What you have to do -
Set down, exactly and in full, the line holding "- replace (Z.of_nat" and all the lines after it until the listing ends, and nothing else.
Data to examine Block Start
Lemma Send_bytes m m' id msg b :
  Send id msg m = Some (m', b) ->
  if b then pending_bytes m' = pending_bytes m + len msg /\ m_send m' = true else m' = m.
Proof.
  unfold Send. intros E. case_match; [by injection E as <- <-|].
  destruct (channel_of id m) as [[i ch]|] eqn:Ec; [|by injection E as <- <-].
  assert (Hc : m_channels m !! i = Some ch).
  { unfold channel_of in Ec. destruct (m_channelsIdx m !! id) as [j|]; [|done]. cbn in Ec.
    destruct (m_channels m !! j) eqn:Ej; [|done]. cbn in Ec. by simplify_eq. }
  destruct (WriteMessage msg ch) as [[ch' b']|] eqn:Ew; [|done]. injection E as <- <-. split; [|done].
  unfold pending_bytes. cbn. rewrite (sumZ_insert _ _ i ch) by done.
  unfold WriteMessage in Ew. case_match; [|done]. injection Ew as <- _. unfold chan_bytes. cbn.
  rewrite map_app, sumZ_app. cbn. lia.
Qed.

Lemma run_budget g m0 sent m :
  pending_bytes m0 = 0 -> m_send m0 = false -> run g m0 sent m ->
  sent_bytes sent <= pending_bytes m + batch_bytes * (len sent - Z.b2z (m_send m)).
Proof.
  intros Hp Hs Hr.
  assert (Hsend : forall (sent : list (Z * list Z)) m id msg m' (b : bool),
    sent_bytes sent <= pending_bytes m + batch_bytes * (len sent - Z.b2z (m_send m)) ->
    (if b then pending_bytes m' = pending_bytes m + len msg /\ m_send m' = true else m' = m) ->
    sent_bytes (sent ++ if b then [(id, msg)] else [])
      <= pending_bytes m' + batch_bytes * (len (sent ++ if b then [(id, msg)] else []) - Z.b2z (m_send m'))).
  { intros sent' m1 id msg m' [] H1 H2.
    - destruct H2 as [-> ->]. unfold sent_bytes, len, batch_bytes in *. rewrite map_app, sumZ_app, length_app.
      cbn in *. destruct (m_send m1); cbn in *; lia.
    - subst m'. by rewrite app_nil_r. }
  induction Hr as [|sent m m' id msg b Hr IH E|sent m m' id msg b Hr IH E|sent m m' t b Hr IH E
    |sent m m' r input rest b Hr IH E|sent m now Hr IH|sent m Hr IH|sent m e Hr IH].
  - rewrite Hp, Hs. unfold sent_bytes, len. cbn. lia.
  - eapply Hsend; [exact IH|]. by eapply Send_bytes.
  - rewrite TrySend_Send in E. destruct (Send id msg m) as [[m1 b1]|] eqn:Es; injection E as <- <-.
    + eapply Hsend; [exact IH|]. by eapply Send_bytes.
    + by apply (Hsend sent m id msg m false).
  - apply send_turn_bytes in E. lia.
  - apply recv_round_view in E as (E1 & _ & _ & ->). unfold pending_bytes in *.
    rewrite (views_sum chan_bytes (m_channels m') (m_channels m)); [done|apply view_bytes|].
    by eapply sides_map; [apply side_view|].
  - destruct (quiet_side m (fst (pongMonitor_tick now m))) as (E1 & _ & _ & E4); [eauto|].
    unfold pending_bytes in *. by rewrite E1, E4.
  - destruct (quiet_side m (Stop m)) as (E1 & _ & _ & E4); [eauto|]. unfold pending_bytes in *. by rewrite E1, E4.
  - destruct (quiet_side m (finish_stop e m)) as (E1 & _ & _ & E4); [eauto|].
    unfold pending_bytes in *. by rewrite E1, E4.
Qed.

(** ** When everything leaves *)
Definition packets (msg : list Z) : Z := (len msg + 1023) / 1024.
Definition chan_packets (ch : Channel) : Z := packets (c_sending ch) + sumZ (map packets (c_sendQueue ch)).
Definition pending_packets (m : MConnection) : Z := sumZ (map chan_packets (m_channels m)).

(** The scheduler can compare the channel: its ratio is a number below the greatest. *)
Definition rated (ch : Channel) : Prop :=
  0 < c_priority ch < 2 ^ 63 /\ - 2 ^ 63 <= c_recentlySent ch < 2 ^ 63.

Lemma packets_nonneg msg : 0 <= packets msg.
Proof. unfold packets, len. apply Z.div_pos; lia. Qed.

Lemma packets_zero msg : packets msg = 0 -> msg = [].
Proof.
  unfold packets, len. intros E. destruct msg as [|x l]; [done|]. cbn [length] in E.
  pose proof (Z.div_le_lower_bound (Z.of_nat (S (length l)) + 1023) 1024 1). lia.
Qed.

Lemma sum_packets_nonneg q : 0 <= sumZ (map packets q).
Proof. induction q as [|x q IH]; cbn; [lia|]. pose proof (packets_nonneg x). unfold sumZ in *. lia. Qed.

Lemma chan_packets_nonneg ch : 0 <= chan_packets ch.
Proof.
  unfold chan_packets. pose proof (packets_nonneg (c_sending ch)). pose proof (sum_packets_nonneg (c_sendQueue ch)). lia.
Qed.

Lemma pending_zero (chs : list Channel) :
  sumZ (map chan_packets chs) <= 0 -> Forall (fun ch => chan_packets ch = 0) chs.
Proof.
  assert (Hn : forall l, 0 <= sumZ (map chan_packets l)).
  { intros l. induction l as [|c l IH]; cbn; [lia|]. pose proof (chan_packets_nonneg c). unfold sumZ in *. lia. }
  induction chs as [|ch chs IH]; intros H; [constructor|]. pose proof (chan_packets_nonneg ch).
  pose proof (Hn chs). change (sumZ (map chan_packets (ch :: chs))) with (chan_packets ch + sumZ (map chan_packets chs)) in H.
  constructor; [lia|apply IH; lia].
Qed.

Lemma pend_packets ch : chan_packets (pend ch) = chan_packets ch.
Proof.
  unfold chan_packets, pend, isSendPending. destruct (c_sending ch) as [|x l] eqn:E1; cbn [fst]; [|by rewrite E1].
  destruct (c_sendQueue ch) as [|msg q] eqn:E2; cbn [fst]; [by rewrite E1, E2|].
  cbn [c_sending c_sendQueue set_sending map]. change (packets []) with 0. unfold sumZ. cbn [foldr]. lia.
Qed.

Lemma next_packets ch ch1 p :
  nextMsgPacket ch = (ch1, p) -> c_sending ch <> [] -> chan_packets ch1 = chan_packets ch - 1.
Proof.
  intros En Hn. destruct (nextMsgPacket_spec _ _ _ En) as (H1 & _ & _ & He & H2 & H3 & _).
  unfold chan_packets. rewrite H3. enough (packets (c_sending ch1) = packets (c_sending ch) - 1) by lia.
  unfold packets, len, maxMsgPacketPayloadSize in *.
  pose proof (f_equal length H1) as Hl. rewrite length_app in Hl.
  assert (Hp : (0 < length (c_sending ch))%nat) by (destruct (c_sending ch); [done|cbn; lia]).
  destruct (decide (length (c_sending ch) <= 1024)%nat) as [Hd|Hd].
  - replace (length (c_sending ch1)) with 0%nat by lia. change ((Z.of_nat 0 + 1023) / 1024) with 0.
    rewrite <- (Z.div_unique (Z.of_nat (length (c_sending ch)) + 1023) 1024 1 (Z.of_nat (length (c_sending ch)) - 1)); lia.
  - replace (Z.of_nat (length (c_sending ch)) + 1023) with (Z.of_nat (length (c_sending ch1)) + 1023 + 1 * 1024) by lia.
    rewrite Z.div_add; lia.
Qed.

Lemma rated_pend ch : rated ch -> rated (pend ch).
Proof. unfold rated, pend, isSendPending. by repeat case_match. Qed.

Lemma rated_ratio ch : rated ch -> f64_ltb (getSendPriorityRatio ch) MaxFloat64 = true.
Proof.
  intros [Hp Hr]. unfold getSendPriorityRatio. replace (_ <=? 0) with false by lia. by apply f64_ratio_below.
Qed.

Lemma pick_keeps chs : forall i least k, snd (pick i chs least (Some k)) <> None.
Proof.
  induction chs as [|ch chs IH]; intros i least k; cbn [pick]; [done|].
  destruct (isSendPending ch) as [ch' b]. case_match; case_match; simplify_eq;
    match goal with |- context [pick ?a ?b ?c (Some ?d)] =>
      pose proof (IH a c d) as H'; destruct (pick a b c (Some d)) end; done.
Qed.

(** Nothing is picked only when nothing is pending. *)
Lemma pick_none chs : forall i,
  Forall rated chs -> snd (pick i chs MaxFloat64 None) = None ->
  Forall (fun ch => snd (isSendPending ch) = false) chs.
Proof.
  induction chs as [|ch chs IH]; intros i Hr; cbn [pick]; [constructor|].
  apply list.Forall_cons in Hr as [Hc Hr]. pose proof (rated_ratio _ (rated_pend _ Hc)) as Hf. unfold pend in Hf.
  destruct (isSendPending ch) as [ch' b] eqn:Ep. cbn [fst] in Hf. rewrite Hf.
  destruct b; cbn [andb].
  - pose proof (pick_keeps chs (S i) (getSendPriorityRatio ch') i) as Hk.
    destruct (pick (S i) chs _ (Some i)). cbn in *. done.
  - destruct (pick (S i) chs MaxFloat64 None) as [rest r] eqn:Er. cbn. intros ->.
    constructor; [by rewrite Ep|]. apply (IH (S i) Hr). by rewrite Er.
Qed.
Data to examine Block End
Response to the task -
  - replace (Z.of_nat (length (c_sending ch)) + 1023) with (Z.of_nat (length (c_sending ch1)) + 1023 + 1 * 1024) by lia.
    rewrite Z.div_add; lia.
Qed.

Lemma rated_pend ch : rated ch -> rated (pend ch).
Proof. unfold rated, pend, isSendPending. by repeat case_match. Qed.

Lemma rated_ratio ch : rated ch -> f64_ltb (getSendPriorityRatio ch) MaxFloat64 = true.
Proof.
  intros [Hp Hr]. unfold getSendPriorityRatio. replace (_ <=? 0) with false by lia. by apply f64_ratio_below.
Qed.

Lemma pick_keeps chs : forall i least k, snd (pick i chs least (Some k)) <> None.
Proof.
  induction chs as [|ch chs IH]; intros i least k; cbn [pick]; [done|].
  destruct (isSendPending ch) as [ch' b]. case_match; case_match; simplify_eq;
    match goal with |- context [pick ?a ?b ?c (Some ?d)] =>
      pose proof (IH a c d) as H'; destruct (pick a b c (Some d)) end; done.
Qed.

(** Nothing is picked only when nothing is pending. *)
Lemma pick_none chs : forall i,
  Forall rated chs -> snd (pick i chs MaxFloat64 None) = None ->
  Forall (fun ch => snd (isSendPending ch) = false) chs.
Proof.
  induction chs as [|ch chs IH]; intros i Hr; cbn [pick]; [constructor|].
  apply list.Forall_cons in Hr as [Hc Hr]. pose proof (rated_ratio _ (rated_pend _ Hc)) as Hf. unfold pend in Hf.
  destruct (isSendPending ch) as [ch' b] eqn:Ep. cbn [fst] in Hf. rewrite Hf.
  destruct b; cbn [andb].
  - pose proof (pick_keeps chs (S i) (getSendPriorityRatio ch') i) as Hk.
    destruct (pick (S i) chs _ (Some i)). cbn in *. done.
  - destruct (pick (S i) chs MaxFloat64 None) as [rest r] eqn:Er. cbn. intros ->.
    constructor; [by rewrite Ep|]. apply (IH (S i) Hr). by rewrite Er.
Qed.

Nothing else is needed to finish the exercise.